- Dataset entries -
== Segment start ==

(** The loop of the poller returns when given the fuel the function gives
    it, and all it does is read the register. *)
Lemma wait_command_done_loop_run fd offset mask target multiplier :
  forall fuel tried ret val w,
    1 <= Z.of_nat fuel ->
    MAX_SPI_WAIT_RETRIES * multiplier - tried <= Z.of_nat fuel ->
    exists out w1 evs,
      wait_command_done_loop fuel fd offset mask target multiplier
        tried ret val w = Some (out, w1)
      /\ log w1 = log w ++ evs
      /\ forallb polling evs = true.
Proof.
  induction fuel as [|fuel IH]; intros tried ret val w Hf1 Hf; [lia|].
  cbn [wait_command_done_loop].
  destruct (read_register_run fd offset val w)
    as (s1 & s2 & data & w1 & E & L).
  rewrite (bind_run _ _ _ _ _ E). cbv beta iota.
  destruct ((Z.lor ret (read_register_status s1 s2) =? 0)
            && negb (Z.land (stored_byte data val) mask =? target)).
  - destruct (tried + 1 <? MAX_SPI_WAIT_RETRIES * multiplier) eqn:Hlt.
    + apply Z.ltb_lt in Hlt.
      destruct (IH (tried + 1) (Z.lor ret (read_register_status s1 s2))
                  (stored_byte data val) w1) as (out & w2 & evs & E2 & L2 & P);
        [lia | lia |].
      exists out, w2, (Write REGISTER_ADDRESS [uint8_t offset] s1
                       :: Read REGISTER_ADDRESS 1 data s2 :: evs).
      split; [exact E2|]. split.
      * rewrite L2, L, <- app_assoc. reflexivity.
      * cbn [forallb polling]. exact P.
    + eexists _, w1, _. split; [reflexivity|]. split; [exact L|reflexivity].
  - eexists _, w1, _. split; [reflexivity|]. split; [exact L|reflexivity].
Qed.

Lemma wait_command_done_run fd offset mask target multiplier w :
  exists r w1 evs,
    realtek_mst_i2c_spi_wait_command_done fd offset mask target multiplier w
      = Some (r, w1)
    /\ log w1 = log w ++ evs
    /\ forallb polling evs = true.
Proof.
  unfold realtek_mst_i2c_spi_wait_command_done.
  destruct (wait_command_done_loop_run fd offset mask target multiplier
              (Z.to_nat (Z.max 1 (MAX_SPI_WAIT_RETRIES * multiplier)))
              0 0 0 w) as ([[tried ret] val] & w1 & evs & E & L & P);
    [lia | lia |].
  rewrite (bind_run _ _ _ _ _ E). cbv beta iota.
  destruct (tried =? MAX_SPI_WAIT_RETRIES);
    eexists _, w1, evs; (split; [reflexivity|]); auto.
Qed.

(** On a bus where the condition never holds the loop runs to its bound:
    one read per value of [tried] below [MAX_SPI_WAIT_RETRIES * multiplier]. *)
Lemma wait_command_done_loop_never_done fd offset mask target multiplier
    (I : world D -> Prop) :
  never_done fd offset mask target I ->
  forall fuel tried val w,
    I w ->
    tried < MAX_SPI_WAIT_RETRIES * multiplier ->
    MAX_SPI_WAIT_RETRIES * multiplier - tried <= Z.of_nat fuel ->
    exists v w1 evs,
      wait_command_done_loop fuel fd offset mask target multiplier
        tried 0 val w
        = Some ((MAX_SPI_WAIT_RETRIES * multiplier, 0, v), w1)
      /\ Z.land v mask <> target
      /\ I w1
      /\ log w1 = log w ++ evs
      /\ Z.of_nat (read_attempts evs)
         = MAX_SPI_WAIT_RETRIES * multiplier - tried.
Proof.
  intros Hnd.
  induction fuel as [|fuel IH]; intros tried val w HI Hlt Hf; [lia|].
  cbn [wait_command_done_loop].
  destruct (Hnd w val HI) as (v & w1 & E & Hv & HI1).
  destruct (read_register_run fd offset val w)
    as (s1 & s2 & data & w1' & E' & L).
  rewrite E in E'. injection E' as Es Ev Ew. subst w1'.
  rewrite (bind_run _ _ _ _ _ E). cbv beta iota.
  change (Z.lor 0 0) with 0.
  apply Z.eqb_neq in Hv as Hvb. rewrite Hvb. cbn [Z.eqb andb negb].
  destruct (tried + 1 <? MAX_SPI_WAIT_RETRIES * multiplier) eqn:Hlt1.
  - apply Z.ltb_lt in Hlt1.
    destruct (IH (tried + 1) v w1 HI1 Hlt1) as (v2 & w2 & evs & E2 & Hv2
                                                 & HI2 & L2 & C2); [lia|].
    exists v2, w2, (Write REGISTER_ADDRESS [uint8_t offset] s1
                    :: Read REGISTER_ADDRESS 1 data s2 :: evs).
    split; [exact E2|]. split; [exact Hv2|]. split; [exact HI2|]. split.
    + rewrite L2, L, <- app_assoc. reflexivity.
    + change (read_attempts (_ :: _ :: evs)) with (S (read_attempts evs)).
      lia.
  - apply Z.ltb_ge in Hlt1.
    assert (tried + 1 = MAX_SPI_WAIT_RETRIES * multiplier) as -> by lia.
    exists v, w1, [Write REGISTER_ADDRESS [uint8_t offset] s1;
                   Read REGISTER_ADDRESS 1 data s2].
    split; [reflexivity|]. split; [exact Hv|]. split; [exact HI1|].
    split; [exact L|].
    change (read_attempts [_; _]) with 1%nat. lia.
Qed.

== Segment end ==
== Segment start ==

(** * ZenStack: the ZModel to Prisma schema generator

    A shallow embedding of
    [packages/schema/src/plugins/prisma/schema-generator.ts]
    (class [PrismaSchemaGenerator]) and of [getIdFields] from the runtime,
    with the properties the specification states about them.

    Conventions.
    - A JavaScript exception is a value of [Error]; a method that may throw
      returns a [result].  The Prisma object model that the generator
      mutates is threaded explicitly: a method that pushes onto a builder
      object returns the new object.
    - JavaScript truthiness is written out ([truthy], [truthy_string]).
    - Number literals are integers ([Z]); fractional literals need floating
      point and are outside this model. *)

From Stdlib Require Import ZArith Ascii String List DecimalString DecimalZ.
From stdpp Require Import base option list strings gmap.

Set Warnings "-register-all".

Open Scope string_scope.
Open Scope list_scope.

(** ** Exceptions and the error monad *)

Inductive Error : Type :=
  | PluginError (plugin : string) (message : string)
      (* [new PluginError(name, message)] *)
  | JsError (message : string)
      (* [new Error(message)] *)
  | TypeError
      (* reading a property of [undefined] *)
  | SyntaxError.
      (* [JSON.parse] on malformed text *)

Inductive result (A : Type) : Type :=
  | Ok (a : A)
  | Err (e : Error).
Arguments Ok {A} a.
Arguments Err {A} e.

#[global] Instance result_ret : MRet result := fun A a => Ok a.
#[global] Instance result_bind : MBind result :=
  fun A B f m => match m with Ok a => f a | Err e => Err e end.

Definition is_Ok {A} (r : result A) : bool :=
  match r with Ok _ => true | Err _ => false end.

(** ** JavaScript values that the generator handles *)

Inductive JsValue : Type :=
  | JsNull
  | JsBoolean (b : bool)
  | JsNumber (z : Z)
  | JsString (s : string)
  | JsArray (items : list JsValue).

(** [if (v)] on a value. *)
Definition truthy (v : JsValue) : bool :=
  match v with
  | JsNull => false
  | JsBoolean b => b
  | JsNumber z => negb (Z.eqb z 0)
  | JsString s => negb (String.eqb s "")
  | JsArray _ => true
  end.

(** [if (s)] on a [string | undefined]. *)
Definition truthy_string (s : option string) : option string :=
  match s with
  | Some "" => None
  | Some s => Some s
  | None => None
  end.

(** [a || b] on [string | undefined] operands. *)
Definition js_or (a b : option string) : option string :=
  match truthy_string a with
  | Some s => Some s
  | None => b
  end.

== Segment end ==
== Segment start ==

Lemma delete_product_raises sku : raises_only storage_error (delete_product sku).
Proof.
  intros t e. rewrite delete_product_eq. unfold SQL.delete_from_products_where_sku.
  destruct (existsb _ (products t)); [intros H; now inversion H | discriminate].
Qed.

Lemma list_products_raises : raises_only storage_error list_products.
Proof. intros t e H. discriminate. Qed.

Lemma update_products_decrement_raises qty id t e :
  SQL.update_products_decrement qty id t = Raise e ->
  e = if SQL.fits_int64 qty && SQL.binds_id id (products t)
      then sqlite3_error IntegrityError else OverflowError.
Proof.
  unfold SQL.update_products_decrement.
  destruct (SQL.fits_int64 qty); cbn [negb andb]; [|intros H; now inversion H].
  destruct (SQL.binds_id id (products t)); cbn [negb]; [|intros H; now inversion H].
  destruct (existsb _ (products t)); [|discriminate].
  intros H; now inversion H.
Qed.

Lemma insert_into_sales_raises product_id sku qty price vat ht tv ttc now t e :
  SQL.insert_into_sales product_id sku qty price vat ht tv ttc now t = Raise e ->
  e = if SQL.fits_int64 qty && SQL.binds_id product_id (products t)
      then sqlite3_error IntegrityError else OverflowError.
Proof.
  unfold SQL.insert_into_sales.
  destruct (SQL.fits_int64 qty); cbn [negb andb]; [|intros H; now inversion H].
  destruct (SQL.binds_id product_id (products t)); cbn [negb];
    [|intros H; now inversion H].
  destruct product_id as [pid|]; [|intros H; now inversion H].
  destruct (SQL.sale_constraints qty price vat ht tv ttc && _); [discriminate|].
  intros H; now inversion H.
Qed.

== Segment end ==

- Description of the task -
When a line in the data above contains the string "message", copy that line.

- Task result -
  | PluginError (plugin : string) (message : string)
      (* [new PluginError(name, message)] *)
  | JsError (message : string)
      (* [new Error(message)] *)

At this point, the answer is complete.